15 Agustus 2015

THE CAT STRETCH EXERCISE

The cat stretch is a great exercise that helps to increase flexibility in the lower back and core muscles. This exercise can not only be used during warm-ups and cool-downs, but may also be effective as a rehabilitation exercise for people who have recently experienced an injury to the lower back. Be sure to perform the exercise in front of a mirror during the first few attempts in order to achieve optimal results and prevent injury.


About the Cat Stretch
The cat stretch is a great exercise that can be included in the warm-up or cool-down portion of your current exercise routine. This exercise targets the muscles in the lower back. Stretching these muscles can not only aid in the treatment of back pain, but may actually help in its prevention. When performing this stretch for the first time, consider finding a room with a large mirror that allows you to view your body. This will ensure that the stretch is performed properly, with little chance of injury.
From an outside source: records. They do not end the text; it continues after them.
(* ===== verification/HttpCodec.v ===== *)
(** * The HTTP message codec.

    Models [crates/surrealdb-sync-protocol/src/http_codec.rs]: the budgeted
    [Encoder], the [Decoder] and the four messages of [surrealdb-sync/1].  An
    encoder method is a function of the remaining item and byte budgets ([enc]),
    composed with [let!] the way the source threads [&mut self]. *)

From Stdlib Require Import Strings.Byte.
From S2P Require Import Prelude Protocol Canonical.

Definition MAX_IDENTITY_BYTES : N := 1024.
Definition MAX_CHECKPOINT_BYTES : N := 4096.

Definition SCHEMA_V1 : N := 0.
Definition PUSH_REQUEST : N := 0.
Definition PUSH_RESPONSE : N := 1.
Definition PULL_REQUEST : N := 2.
Definition PULL_RESPONSE : N := 3.

(** ** The encoder monad *)

(** [struct Encoder]: the remaining items and the remaining bytes. *)
Definition Encoder : Type := N * N.
Definition enc (A : Type) : Type := Encoder → result (A * Encoder) CodecError.

Definition enc_ret {A} (a : A) : enc A := λ st, Ok (a, st).
Definition enc_err {A} (e : CodecError) : enc A := λ _, Err e.
Definition enc_bind {A B} (c : enc A) (k : A → enc B) : enc B :=
  λ st, match c st with Ok (a, st) => k a st | Err e => Err e end.
Notation "'let!' x ':=' c 'in' k" := (enc_bind c (λ x, k))
  (at level 10, x pattern, c at level 100, k at level 200,
   format "'[v' 'let!'  x  ':='  c  'in' '/' k ']'") : rust_scope.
Positioning Your Body for the Cat Stretch
Before you actually perform the cat stretch, it is important to position your body properly. Start by finding a room that has a large mirror. Pilates studio is great examples of places that this pose should be practiced during the first few attempts. Clear a large area on the floor, and set down a exercise mat. Come down onto the floor on all fours, making sure your knees are under your hips with your shins placed firmly on the ground. Look down at your hands. They should be placed directly under your shoulders with your fingers spaced widely apart and facing forward. Look down at the space between your hands. You should be in a flat tabletop position in a straight line from your head to your tailbone.

Performing the Cat Stretch
Now that you are positioned properly, you can begin to perform the cat stretch. Start by taking a deep breath. As you exhale, use the muscles in your core to push your belly towards your spine, curving your back toward the ceiling. Hold this pose for a count of 10. Inhale and slowly exhale, arch your back, let your belly relax and go loose. Lift your head and tailbone up towards the sky without putting any unnecessary pressure on your neck.  Repeat this maneuver another two to three times in order to achieve optimal results.

Increasing the Intensity of the Cat Stretch
As with most stretches, the best way to increase the intensity is through a combination of holding the stretch for a longer period of time and increasing the distance that the muscles are stretched. Each time that you perform this stretch, try to push your spine a bit higher towards the ceiling. In addition, with every performance of this stretch, try to hold it for another two or three seconds. When stretching, be sure to use common sense. Don't stretch to the point of pain, as this can cause serious injury.